DATA EXTRACTS ::
>>>
Lemma project_members a b c : map_collect [(NAME, a); (DESCRIPTION, b); (DEFAULT_BRANCH, c)] =
  [(DEFAULT_BRANCH, c); (DESCRIPTION, b); (NAME, a)] :> list (list N * Json).
Proof. vm_compute. done. Qed.
#[export] Program Instance project_laws : SubjectLaws Project E := {|
  subject_ok p := nfc_ok (project_name p) /\ nfc_opt (project_description p) /\ nfc_opt (project_default_branch p) |}.
Next Obligation.
  intros [name desc branch] (Hn & Hd & Hb). cbn [project_name project_description project_default_branch] in *.
  cbn [subject_serialize subject_deserialize project_subject]. unfold project_serialize.
  cbn [to_value map fst snd project_name project_description project_default_branch]. rewrite !option_value, project_members.
  cbn [project_deserialize eff_fold].
  assert (project_visit (D := D) (UE := UE) (None, None, None) (DEFAULT_BRANCH, option_serialize JsStr branch) = EOk (None, None, Some branch)) as ->
    by (unfold project_visit; const_keys; by rewrite (option_read branch Hb)).
  cbn [mbind eff_bind].
  assert (project_visit (D := D) (UE := UE) (None, None, Some branch) (DESCRIPTION, option_serialize JsStr desc) = EOk (None, Some desc, Some branch)) as ->
    by (unfold project_visit; const_keys; by rewrite (option_read desc Hd)).
  cbn [mbind eff_bind]. unfold project_visit. const_keys. by rewrite (cstring_read name Hn).
Qed.
Next Obligation. done. Qed.
Next Obligation. vm_compute. done. Qed.
End SubjectLaws.

Lemma keys_sorted_nodup {V} (m : list (list N * V)) : keys_sorted m = true -> NoDup m.*1.
Proof.
  induction m as [|[k v] m IH]; intros Hs; [constructor|]. cbn [fmap list_fmap fst]. constructor.
  - intros (kv & Hk & Hin)%list_elem_of_fmap. pose proof (keys_sorted_get k v m Hs) as Hn. destruct kv as [k' v']. cbn in Hk. subst k'.
    clear -Hn Hin. induction m as [|[k1 v1] m IH]; [by apply not_elem_of_nil in Hin|]. cbn in Hn.
    destruct (str_cmp k k1) eqn:Hc; [done|..]; (apply elem_of_cons in Hin as [[= <- <-]|Hin]; [by rewrite str_cmp_refl in Hc|auto]).
  - apply IH. cbn in Hs. by apply andb_prop in Hs as [_ ?].
Qed.
Lemma map_get_notin {V} k (m : list (list N * V)) : map_get k m = None <-> k ∉ m.*1.
Proof.
  induction m as [|[k' v] m IH]; cbn [map_get]; [cbn; split; [intros _; apply not_elem_of_nil|done]|].
  cbn [fmap list_fmap fst]. rewrite not_elem_of_cons. destruct (str_cmp k k') eqn:Hc.
  - apply str_cmp_eq in Hc as ->. naive_solver.
  - rewrite IH. split; [intros ?; split; [intros ->; by rewrite str_cmp_refl in Hc|done]|naive_solver].
  - rewrite IH. split; [intros ?; split; [intros ->; by rewrite str_cmp_refl in Hc|done]|naive_solver].
Qed.

Lemma forallb_filter {A} (f : A -> bool) (P : A -> Prop) `{forall x, Decision (P x)} l : forallb f l = true -> forallb f (filter P l) = true.
Proof. rewrite !forallb_forall. intros Hl x Hx%list_elem_of_In%list_elem_of_filter. apply Hl. by apply list_elem_of_In, Hx. Qed.
Lemma keys_sorted_filter {V} (P : list N * V -> Prop) `{forall x, Decision (P x)} m : keys_sorted m = true -> keys_sorted (filter P m) = true.
Proof.
  induction m as [|kv m IH]; [done|]. cbn [keys_sorted]. intros [Hf Hs]%andb_prop. rewrite filter_cons. case_decide; [|auto].
  cbn [keys_sorted]. by rewrite forallb_filter, IH.
Qed.

Lemma map_insert_forall {V} (P : list N * V -> Prop) k v m : P (k, v) -> Forall P m -> Forall P (map_insert k v m).
Proof.
  intros Hk. induction 1 as [|[k' v'] m Hkv Hm IH]; cbn [map_insert]; [by repeat constructor|]. by destruct (str_cmp k k'); repeat constructor.
Qed.
Lemma map_collect_forall {V} (P : list N * V -> Prop) l : Forall P l -> Forall P (map_collect l).
Proof.
  unfold map_collect, map_new. generalize ([] : list (list N * V)) (Forall_nil_2 P). intros acc Hacc Hl. revert acc Hacc.
  induction Hl as [|[k v] l Hkv Hl IH]; intros acc Hacc; [done|]. cbn [foldl fst snd]. by apply IH, map_insert_forall.
Qed.
Lemma map_remove_forall {V} (P : list N * V -> Prop) k m : Forall P m -> Forall P (map_remove k m).
Proof. induction 1 as [|[k' v'] m Hkv Hm IH]; cbn [map_remove]; [done|]. by destruct (str_cmp k k'); [|constructor..]. Qed.
Lemma map_remove_sorted {V} k (m : list (list N * V)) : keys_sorted m = true -> keys_sorted (map_remove k m) = true.
Proof.
  induction m as [|[k' v'] m IH]; [done|]. cbn [keys_sorted map_remove]. intros [Hf Hs]%andb_prop.
  assert (keys_sorted ((k', v') :: map_remove k m) = true) as Hc.
  { cbn [keys_sorted]. rewrite IH, andb_true_r by done. rewrite forallb_forall in *. intros kv Hkv. apply Hf, list_elem_of_In.
    apply list_elem_of_In in Hkv. assert (Forall (fun kv => kv ∈ m) (map_remove k m)) as Hall by (apply map_remove_forall; by rewrite Forall_forall).
    rewrite Forall_forall in Hall. by apply Hall. }
  by destruct (str_cmp k k').
Qed.

(** A value is in normal form. *)
Lemma to_value_idem j : to_value (to_value j) = to_value j.
Proof.
  induction j as [|b|n|f|s|l IH|m IH] using js_ind; try done; cbn [to_value].
  - f_equal. rewrite map_map. induction IH as [|j l Hj _ IHl]; [done|]. cbn. by rewrite Hj, IHl.
  - f_equal. assert (Hf : Forall (fun kv => to_value kv.2 = kv.2) (map_collect (map (fun kv => (kv.1, to_value kv.2)) m))).
    { apply map_collect_forall. rewrite Forall_map. eapply Forall_impl; [exact IH|]. done. }
    assert (map (fun kv => (kv.1, to_value kv.2)) (map_collect (map (fun kv => (kv.1, to_value kv.2)) m)) = map_collect (map (fun kv => (kv.1, to_value kv.2)) m)) as ->.
    { induction Hf as [|[k v] l Hkv _ IHl]; [done|]. cbn in *. by rewrite Hkv, IHl. }
    apply map_collect_sorted, map_collect_keys_sorted.
Qed.

Section PayloadLaws.
Context {D UE T : Type} `{UrlLib} `{SubjectLaws T (SerdeError D UE)}.

(** The extensions: sorted by namespace, none of them a namespace of the subject. *)
Definition ext_ok (kv : list N * Json) : Prop :=
  url_parse kv.1 = Some kv.1 /\ namespace_matches (D := D) (UE := UE) (T := T) kv.1 = false /\ to_value kv.2 = kv.2.
Definition payload_ok (p : Payload T) : Prop := keys_sorted (ext p) = true /\ Forall ext_ok (ext p).
(** Extensions that are null are not written. *)
Definition visible (p : Payload T) : Payload T := MkPayload (subject p) (filter (fun kv => is_null kv.2 = false) (ext p)).

Lemma visit_exts l : forall s e, Forall ext_ok l -> NoDup (e.*1 ++ l.*1) ->
  eff_fold (payload_visit (D := D) (UE := UE) (T := T)) (s, e) l = EOk (s, foldl (fun m kv => map_insert kv.1 kv.2 m) e l).
Proof.
  induction l as [|[k v] l IH]; intros s e Hok Hnd; [done|]. cbn [eff_fold foldl]. cbn [fst snd].
  apply Forall_cons in Hok as [(Hu & Hm & Hv) Hok]. unfold payload_visit. cbn [fst snd] in *. unfold url_deserialize. rewrite Hu.
  cbn [mbind eff_bind]. rewrite Hm. cbn [fmap list_fmap fst] in Hnd.
  assert ((k ∉ e.*1) /\ NoDup (k :: e.*1 ++ l.*1)) as [Hk Hnd'].
  { rewrite Permutation_middle. split; [|done]. apply NoDup_app in Hnd as (_ & Hd & _). intros Hin. apply (Hd k Hin). by left. }
  rewrite (proj2 (map_get_notin k e) Hk), Hv. cbn [mbind eff_bind]. apply IH; [done|].
  by rewrite (map_insert_perm k v e Hk).
Qed.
<<<
ABOUT THIS TASK ::
Please print the records above exactly from their first line. End with the line containing "assert (project_visit (D := D) (UE := UE) (None, None, None)", and include it.

YOUR SOLUTION ::
Lemma project_members a b c : map_collect [(NAME, a); (DESCRIPTION, b); (DEFAULT_BRANCH, c)] =
  [(DEFAULT_BRANCH, c); (DESCRIPTION, b); (NAME, a)] :> list (list N * Json).
Proof. vm_compute. done. Qed.
#[export] Program Instance project_laws : SubjectLaws Project E := {|
  subject_ok p := nfc_ok (project_name p) /\ nfc_opt (project_description p) /\ nfc_opt (project_default_branch p) |}.
Next Obligation.
  intros [name desc branch] (Hn & Hd & Hb). cbn [project_name project_description project_default_branch] in *.
  cbn [subject_serialize subject_deserialize project_subject]. unfold project_serialize.
  cbn [to_value map fst snd project_name project_description project_default_branch]. rewrite !option_value, project_members.
  cbn [project_deserialize eff_fold].
  assert (project_visit (D := D) (UE := UE) (None, None, None) (DEFAULT_BRANCH, option_serialize JsStr branch) = EOk (None, None, Some branch)) as ->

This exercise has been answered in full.